Z Street alleges that after it applied for a tax exemption in
December of 2009, an IRS agent informed its lawyer that the
agency has “special concern about applications from
organizations whose activities are related to Israel, and that
are organizations whose positions contradict the US
Administration’s Israeli Policy.” First Am. Compl. 9 ¶ 18.
According to the lawyer, the IRS agent went on to say that
“the IRS is carefully scrutinizing organizations that are in any
way connected with Israel” and that “these cases are being
sent to a special unit in the D.C. office to determine whether
the organization’s activities contradict the Administration’s
public policies.” Id. at 10 ¶¶ 24–25 (internal quotation marks
omitted). Based on this conversation, Z Street alleges that the
IRS has an “Israel Special Policy,” which “mandates that []

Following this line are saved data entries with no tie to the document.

(* ===== verification/RaftEntries.v ===== *)
(** * The entries of a leader

    A leader never sends two different entries for the same place in its log: each entry that it
    sends was stored first, and while it leads its log only grows.  With one leader in a term this
    makes the term and index of an entry its identity. *)

From S2P Require Import Prelude Binary RecordUpdate RaftCodec RaftCodecSpec Raft RaftFrame RaftLog RaftAppend RaftRun RaftElection RaftVoting RaftMemory RaftSystem.
Import RaftCodec Raft RaftLog RaftAppend RaftRun RaftMemory Trio.

#[local] Existing Instances calm_preorder quiet_preorder leaves_preorder.

(** The sequence numbers of a log start at 1. *)
Class CountedLog (L : Type) `{WAL L} : Prop := { stored_seq l b seq : (StoreMsg l b).2 = inr seq -> 0 < seq }.

(** ** What a message says about its entries *)

(** The term and the index before the entries, of append entries that are for everyone. *)
Definition append_key (m : message) : option (Z * Z) :=
  if bool_decide (m_subj m = AppendSubj) && (appendEntryBaseLen <=? length (m_data m))%nat && (0 <? le_get 2 (drop 40 (m_data m)))
  then Some (le_get 8 (drop 8 (m_data m)), le_get 8 (drop 32 (m_data m))) else None.

Lemma le_get_put_mod n : forall v b, le_get n (le_put n v ++ b) = v mod 256 ^ Z.of_nat n.
Proof.
  induction n as [|n IH]; intros v b; [cbn; by rewrite Z.mod_1_r|]. cbn [le_put le_get app]. rewrite IH.
  rewrite Nat2Z.inj_succ, Z.pow_succ_r by lia. rewrite Z.rem_mul_r by lia. lia.
Qed.

Lemma le_get_put_u64 v b : le_get 8 (le_put 8 v ++ b) = u64 v.
Proof. rewrite le_get_put_mod. reflexivity. Qed.

Lemma key_of_encode p reply ae buf :
  encode ae (zeros 1024) = inr buf ->
  append_key (mkMessage p AppendSubj reply buf) = if shouldStore ae then Some (u64 (ae_term ae), u64 (ae_pindex ae)) else None.
Proof.
  intros He. pose proof (encode_length _ _ _ He) as Hlen. unfold append_key. cbn [m_subj m_data]. rewrite bool_decide_true by done.
  rewrite (proj2 (Nat.leb_le _ _) Hlen). cbn [andb]. revert He. unfold encode. case_match; [done|].
  destruct (Z.ltb_spec 65535 (zlen (ae_entries ae))) as [|Hn]; [done|]. case_match; [done|]. intros He%(inj inr). subst buf. clear Hlen.
  match goal with |- context [copy ?b (ae_leader ae) ++ _] => set (hd := copy b (ae_leader ae)); assert (length hd = 8%nat) as Hh end.
  { unfold hd. rewrite length_copy. by case_match. }
  rewrite !(drop_pre hd _ 8) by (done || lia). cbn [Nat.sub]. read_bytes.
  rewrite !le_get_put_u64, le_get_put_mod. unfold shouldStore. assert (0 <= zlen (ae_entries ae)) by (unfold zlen; lia).
  change (256 ^ Z.of_nat 2) with (2 ^ 16). unfold u16. by rewrite Zmod_mod, (Z.mod_small (zlen _)) by lia.
Qed.

Section entries.
Context {L D : Type} `{WAL L} `{Files D} `{RaftEnv} `{!CountedLog L} `{!DurableVotes D}.
Notation M := (M L D).
Notation raft := (raft L D).
Notation sys := (sys (L := L) (D := D)).
Implicit Types n : raft.

(** ** Handlers that send no entries to everyone *)

Definition run_subj (r : catchup_run) : subject :=
  match r with CatchupPending ar => ar_reply ar | CatchupRunning _ subj _ _ _ _ _ => subj end.

(** Catchups go to inboxes. *)
Definition sane (n : raft) : Prop :=
  (forall ar, ar ∈ resp n -> ar_reply ar <> AppendSubj) /\ (forall q r, runners n !! q = Some r -> run_subj r <> AppendSubj).

Definition own (p : peer) (m : message) : Prop := m_from m = p /\ m_reply m <> AppendSubj.

Definition entries_free (p : peer) (m : message) : Prop := own p m /\ append_key m = None.

(** A leader was one before, in the same term. *)
Record meek (n n' : raft) : Prop := {
  mk_sane : sane n'; mk_nid : nid n' = nid n;
  mk_lead : state n' = Leader -> state n = Leader /\ term n' = term n;
  mk_out : exists new, out n' = out n ++ new /\ Forall (entries_free (nid n)) new }.

Definition humble (n n' : raft) : Prop := sane n -> meek n n'.

(** And while it leads its log does not get shorter. *)
Definition plain (n n' : raft) : Prop := sane n -> meek n n' /\ (state n' = Leader -> u64 (pindex n) <= u64 (pindex n')).

#[local] Instance humble_preorder : PreOrder humble.
Proof.
  split; [intros n Hs; split; [done|done|done|exists []; by rewrite app_nil_r]|]. intros n1 n2 n3 H12 H23 Hs.
  destruct (H12 Hs) as [S2 I2 L2 (a & Ha & Fa)]. destruct (H23 S2) as [S3 I3 L3 (b & Hb & Fb)]. split; [done|congruence| |].
  - intros Hl. destruct (L3 Hl) as [Hl2 ->]. by apply L2.
  - exists (a ++ b). rewrite Hb, Ha, app_assoc. rewrite I2 in Fb. split; [done|by apply Forall_app].
Qed.

#[local] Instance plain_preorder : PreOrder plain.
Proof.
  split; [intros n Hs; split; [by apply (reflexivity (R := humble) n)|lia]|]. intros n1 n2 n3 H12 H23 Hs.
  destruct (H12 Hs) as [M2 P2]. destruct (H23 (mk_sane _ _ M2)) as [M3 P3]. assert (humble n1 n3) as Hh by (transitivity n2; by intros ?). split; [by apply Hh|].
  intros Hl. specialize (P3 Hl). destruct (mk_lead _ _ M3 Hl) as [Hl2 _]. specialize (P2 Hl2). lia.
Qed.

Lemma plain_humble n n' : plain n n' -> humble n n'.
Proof. intros Hp Hs. apply Hp, Hs. Qed.

Lemma humble_plain n n' : state n <> Leader -> humble n n' -> plain n n'.
Proof. intros Hl Hh Hs. specialize (Hh Hs). split; [done|]. intros Hl'. by destruct (mk_lead _ _ Hh Hl'). Qed.

Lemma humble_view n n' :
  nid n' = nid n -> state n' = state n -> term n' = term n -> out n' = out n -> resp n' = resp n -> runners n' = runners n -> humble n n'.
Proof.
  intros Hi Hst Ht Ho Hr Hru Hs. split; [unfold sane; by rewrite Hr, Hru|done|by rewrite Hst|exists []; by rewrite Ho, app_nil_r].
Qed.

Lemma plain_view n n' :
  nid n' = nid n -> state n' = state n -> term n' = term n -> out n' = out n -> resp n' = resp n -> runners n' = runners n -> pindex n' = pindex n ->
  plain n n'.
Proof. intros Hi Hst Ht Ho Hr Hru Hp Hs. split; [by apply humble_view|rewrite Hp; lia]. Qed.

Ltac plain_field := by apply plain_view.
Ltac plain_parts := keeps_with plain_field.
Ltac humble_parts := keeps_with ltac:(by apply humble_view).
Notation Plain := (Keeps plain).
Notation Humble := (Keeps humble).

Lemma Keeps_humble {A} (m : M A) : Plain m -> Humble m.
Proof. intros Hm n n' a Ha. by apply plain_humble, (Hm n n' a). Qed.
#[local] Hint Extern 3 (Keeps humble _) => apply Keeps_humble; solve [eauto 1 with keeps nocore | plain_parts] : keeps.

(** ** Sending *)

Lemma plain_send subj reply data : reply <> AppendSubj -> subj <> AppendSubj \/ (length data < 42)%nat -> Plain (sendRPC subj reply data).
Proof.
  intros Hr Hd. apply Keeps_modify. intros n Hs. split; [|cbn; lia]. split; [done|done|done|]. eexists. split; [done|].
  apply Forall_singleton. split; [done|]. unfold append_key, appendEntryBaseLen. cbn [m_subj m_data].
  destruct Hd as [Hd|Hd]; [by rewrite bool_decide_false|]. rewrite (proj2 (Nat.leb_gt _ _) Hd). by rewrite andb_false_r.
Qed.

Lemma plain_respond subj reply t i b : reply <> AppendSubj -> Plain (respond subj reply t i b).
Proof.
  intros Hr. apply Keeps_get_bind. intros n. apply keeps_at_of, plain_send; [done|]. right. rewrite length_encode_ar. lia.
Qed.

Lemma plain_reply_vs subj v : Plain (sendReply subj (encode_vs v)).
Proof. apply plain_send; [done|]. right. rewrite length_encode_vs. unfold voteResponseLen. lia. Qed.

Lemma plain_reply_nothing subj : Plain (sendReply subj []).
Proof. apply plain_send; [done|]. right. cbn. lia. Qed.

Lemma plain_forward subj reply data : reply <> AppendSubj -> subj <> AppendSubj -> Plain (sendRPC subj reply data).
Proof. intros. apply plain_send; auto. Qed.
#[local] Hint Resolve plain_reply_vs plain_reply_nothing : keeps.
#[local] Hint Extern 2 (Keeps plain (respond _ _ _ _ _)) => apply plain_respond; done : keeps.
#[local] Hint Extern 2 (Keeps plain (sendRPC _ _ _)) => apply plain_forward; done : keeps.

(** ** Storage and roles *)

Lemma plain_leave n n' :
  nid n' = nid n -> state n' <> Leader -> out n' = out n -> resp n' = resp n -> runners n' = runners n -> plain n n'.
Proof.
  intros Hi Hl Ho Hr Hru Hs. split; [|done]. split; [unfold sane; by rewrite Hr, Hru|done|done|exists []; by rewrite Ho, app_nil_r].
Qed.

Lemma plain_shutdown : Plain shutdown.
Proof.
  intros n n' a. unfold shutdown. cbv [mbind M_bind get]. destruct (isClosed n); [intros [= <- <-]; reflexivity|].
  intros [= <- <-]. by apply plain_leave.
Qed.
#[local] Hint Resolve plain_shutdown : keeps.

Lemma plain_setWriteErrLocked e : Plain (setWriteErrLocked e).
Proof. unfold setWriteErrLocked. plain_parts. Qed.

Lemma plain_write_file f b : Plain (write_file f b).
Proof. intros n n' a. unfold write_file. destruct (writeFile (disk n) f b) as [d e]. intros [= <- <-]. plain_field. Qed.

Lemma plain_remove_file f : Plain (remove_file f).
Proof. unfold remove_file. plain_parts. Qed.
#[local] Hint Resolve plain_setWriteErrLocked plain_write_file plain_remove_file : keeps.

Lemma plain_stat_write_file f b : Plain (stat_write_file f b).
Proof. unfold stat_write_file. plain_parts. Qed.
#[local] Hint Resolve plain_stat_write_file : keeps.

Lemma plain_writeTermVote : Plain writeTermVote.
Proof. unfold writeTermVote. plain_parts. Qed.

Lemma plain_writePeerState ps : Plain (writePeerState ps).
Proof. unfold writePeerState. plain_parts. Qed.

Lemma plain_updateLeadChange b : Plain (updateLeadChange b).
Proof. unfold updateLeadChange. plain_parts. Qed.
#[local] Hint Resolve plain_writeTermVote plain_writePeerState plain_updateLeadChange : keeps.

Lemma plain_updateLeader p : Plain (updateLeader p).
Proof. unfold updateLeader. plain_parts. Qed.
#[local] Hint Resolve plain_updateLeader : keeps.

Lemma plain_drain : Plain (resp <~ []).
Proof. apply Keeps_modify. intros n Hs. split; [|cbn; lia]. split; [split; [by intros ar ?%elem_of_nil|apply Hs]|done|done|exists []; cbn; by rewrite app_nil_r]. Qed.
#[local] Hint Resolve plain_drain : keeps.

Lemma plain_lead_change pst st : Plain (lead_change pst st).
Proof. unfold lead_change. plain_parts. Qed.
#[local] Hint Resolve plain_lead_change : keeps.

Lemma plain_become st : st <> Leader -> Plain (state <~ st).
Proof. intros Hst. apply Keeps_modify. intros n. by apply plain_leave. Qed.

Lemma plain_switch st : st <> Leader -> Plain (switchState st).
Proof. intros Hst. pose proof (plain_become st Hst). unfold switchState. plain_parts. Qed.

Lemma plain_stepdown p : Plain (stepdownLocked p).
Proof. pose proof (plain_switch Follower ltac:(done)). unfold stepdownLocked, switchToFollowerLocked. plain_parts. Qed.
#[local] Hint Resolve plain_stepdown : keeps.

(** ** Catchup, membership, snapshots and the log *)

Lemma plain_unsubscribe s : Plain (unsubscribe s).
Proof. unfold unsubscribe. plain_parts. Qed.
#[local] Hint Resolve plain_unsubscribe : keeps.

Lemma plain_cancelCatchup : Plain cancelCatchup.
Proof. unfold cancelCatchup, cancelCatchupSignal. plain_parts. Qed.

Lemma plain_addPeer p : Plain (addPeer p).
Proof. unfold addPeer, adjustClusterSizeAndQuorum. plain_parts. Qed.

Lemma plain_removePeer p : Plain (removePeer p).
Proof. unfold removePeer, adjustClusterSizeAndQuorum. plain_parts. Qed.

Lemma plain_processPeerState ps : Plain (processPeerState ps).
Proof. unfold processPeerState. plain_parts. Qed.

Lemma plain_resetInitializing : Plain resetInitializing.
Proof. unfold resetInitializing, setObserverLocked. plain_parts. Qed.

Lemma plain_loadLastSnapshot : Plain loadLastSnapshot.
Proof. unfold loadLastSnapshot. plain_parts. Qed.
#[local] Hint Resolve plain_cancelCatchup plain_addPeer plain_removePeer plain_processPeerState plain_resetInitializing plain_loadLastSnapshot : keeps.

Lemma plain_installSnapshot snap : Plain (installSnapshot snap).
Proof. unfold installSnapshot. plain_parts. Qed.
#[local] Hint Resolve plain_installSnapshot : keeps.

Lemma humble_truncateWAL t i : Humble (truncateWAL t i).
Proof. unfold truncateWAL, truncated. humble_parts. Qed.
#[local] Hint Resolve humble_truncateWAL : keeps.

Lemma humble_resetWAL : Humble resetWAL.
Proof. apply humble_truncateWAL. Qed.
#[local] Hint Resolve humble_resetWAL : keeps.

(** A leader that steps down before it loses entries. *)
Lemma plain_step_aside {A} p (b : bool) (rest : M A) n :
  (b = false -> state n <> Leader) -> Humble rest -> keeps_at plain (when b (stepdownLocked p);; rest) n.
Proof.
  intros Hb Hr n' a (n1 & [] & Hs & Hm)%bind_inv. assert (plain n n1 /\ state n1 <> Leader) as [Hp Hl].
  { destruct b; cbn [when] in Hs; [|injection Hs as <-; split; [reflexivity|auto]]. split; [by apply (plain_stepdown p n n1 tt)|].
    apply stepdown_demoted in Hs as [Hs|Hs]; congruence. }
  transitivity n1; [done|]. apply humble_plain; [done|by apply (Hr n1 n' a)].
Qed.

Lemma not_leader n : isLeader n = false -> state n <> Leader.
Proof. unfold isLeader. by intros ?%bool_decide_eq_false. Qed.

Lemma humble_storeToWAL ae : Humble (storeToWAL ae).
Proof. unfold storeToWAL. humble_parts. Qed.
#[local] Hint Resolve humble_storeToWAL : keeps.

Lemma u64_next x : 0 < u64 (x + 1) -> u64 x < u64 (u64 (x + 1)).
Proof.
  unfold u64. rewrite Zmod_mod, <- (Zplus_mod_idemp_l x). pose proof (Z.mod_pos_bound x (2 ^ 64) ltac:(lia)) as Hx. set (y := x mod 2 ^ 64) in *.
  destruct (decide (y + 1 = 2 ^ 64)) as [->|Hy]; [by rewrite Z_mod_same_full|]. rewrite (Z.mod_small (y + 1)) by lia. lia.
Qed.

(** An entry for the next index: it gets it, or the node does not lead any more. *)
Lemma store_next ae n n' e :
  storeToWAL ae n = Some (n', e) -> ae_pindex ae = pindex n ->
  plain n n' /\ (e = None -> nid n' = nid n /\ out n' = out n /\ state n' = state n /\ csz n' = csz n /\ u64 (pindex n) < u64 (pindex n')).
Proof.
  intros (n0 & m & [= <- <-] & Hm)%bind_inv Hae. destruct (werr n); [injection Hm as <- <-; by split; [reflexivity|]|].
  destruct (StoreMsg (wal n) (ae_buf ae)) as [l r] eqn:Hst. apply bind_inv in Hm as (n1 & [] & [= <-] & Hm).
  assert (plain n (n <| wal := l |>)) as Hp by plain_field. destruct r as [err|seq].
  { apply bind_inv in Hm as (n2 & [] & Hw & [= <- <-]). split; [|done]. transitivity (n <| wal := l |>); [done|by eapply plain_setWriteErrLocked]. }
  rewrite Hae in Hm. destruct (Z.eqb_spec (u64 (pindex n + 1)) seq) as [Hseq|]; cbn [negb] in Hm.
  - do 3 apply bind_inv in Hm as (? & [] & [= <-] & Hm). injection Hm as <- <-.
    pose proof (stored_seq (wal n) (ae_buf ae) seq) as Hpos. rewrite Hst in Hpos. specialize (Hpos eq_refl).
    assert (u64 (pindex n) < u64 seq) as Hlt.
    { subst seq. by apply u64_next. }
    split; [|done]. intros Hs. split; [by apply humble_view|cbn; lia].
  - split; [|intros ->; repeat (apply bind_inv in Hm as (? & ? & _ & Hm)); discriminate].
    transitivity (n <| wal := l |>); [done|]. revert Hm. apply plain_step_aside; [by intros ?%not_leader|humble_parts].
Qed.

applications [from organizations holding views about Israel
inconsistent with those espoused by the Obama
administration] be scrutinized differently and at greater
length, and therefore that they take longer to process than
those made by organizations without that characteristic.” Id.
at 11 ¶ 27.
Eight months later—just 32 days shy of the date on
which it could have proceeded under section 7428—Z Street
sued the Commissioner “[p]ursuant to the Declaratory
Judgment Act, 28 U.S.C. § 2201,” claiming that the “Israel
Special Policy” constitutes “blatant viewpoint discrimination
5
in violation of the First Amendment,” First Am. Compl. 15;
id. at 15 ¶ 44. It sought a declaration to that effect, as well as
an injunction “[b]arring application of the Special Policy to its
pending application” and requiring that the IRS adjudicate the
application “expeditiously and fairly and without any
consideration of whether the positions espoused by the
Plaintiff or its officers are or are not consistent or inconsistent
with the policy positions taken by the Obama administration.”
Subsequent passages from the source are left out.